Inflammatory bowel disease (IBD) is characterized by chronic inflammation in the intestines. Due to the limited progress in achieving a radical treatment for IBD, there is an urgent need to develop effective drugs. However, it is difficult for current colonic epithelial models to accurately recapitulate the IBD pathophysiology because those models do not contain stromal cells. Here, we tried to establish an IBD model using human ES/iPS cell-derived colon organoids (COs), consisting of intestinal epithelial and stromal cells. Then, we attempt to apply this model in the development of drugs for IBD. COs were treated with TNF-α, IFN-γ, and IL-1β (3 cytokines: 3CK) to replicate the IBD pathophysiology. We found that stromal cells in COs mainly produced various inflammatory cytokines in response to 3CK treatment, while intestinal epithelial cells, which express cytokine receptors, exhibited a loss of their distinctive characteristics.
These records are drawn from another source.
(* ===== verification/ForumLog.v ===== *)
(** * The forum's commit log and its replay

    forum/records.go (commits, layer states, the derived state), the index of
    forum/commits.go and the verification and replay of forum/replay.go. A
    forum is event-sourced: [replay] derives its [State] from the commit log,
    folding [replayApply] and checking every commit with [checkCommit] against
    the index [commitIndex] of the commits before it. The layer states are
    pointers in the code; here [Layers] maps an id to the value, put back after
    a change. *)

From stdpp Require Import base gmap strings list sets.
From Stdlib Require Import ZArith Lia Ascii.
From S2P Require Import Prelude GoString ForumConfig.

Open Scope Z_scope.

(** ** Commits *)

Inductive TurnKind := TurnParticipant | TurnModerator | OtherTurnKind (s : string).

#[export] Instance TurnKind_eq_dec : EqDecision TurnKind.
Proof. solve_decision. Defined.

Inductive CommitKind :=
| CommitLaunched | CommitLayerStarted | CommitAttempt | CommitTurn
| CommitRoundPublished | CommitModerated | CommitLayerEnded
| CommitPauseRequested | CommitPaused | CommitResumed | CommitCancelRequested
| CommitEnded
| NoKind
| OtherKind (s : string).

#[export] Instance CommitKind_eq_dec : EqDecision CommitKind.
Proof. solve_decision. Defined.

Record Commit := {
  c_Seq : Z;
  c_At : Z;
  c_Kind : CommitKind;
  c_Layer : string;
  c_Round : Z;
  c_Turn : string;
  c_TurnKind : TurnKind;
  c_Participant : string;
  c_Attempt : Z;
  c_ThroughSeq : Z;
  c_Output : option OutputRecord;
  c_Decision : option Decision;
  c_Status : Status;
  c_Reason : EndReason
}.

#[export] Instance Commit_eq_dec : EqDecision Commit.
Proof. solve_decision. Defined.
The gene expression profile of 3CK-treated COs was similar to that of the colon of patients with ulcerative colitis. These results suggested that 3CK-treated COs recapitulate the IBD pathophysiology. We then investigated whether our IBD model is useful for evaluating the efficacy of IBD drugs. The treatment of tofacitinib, an approved drug for IBD, ameliorated the IBD-related phenotypes in 3CK-treated COs, including the inflammatory cytokines secretion or epithelial dysfunctions, suggesting the potential usefulness of 3CK-treated COs in IBD drug development. We anticipate that our IBD model accelerate the development of effective and safe drugs.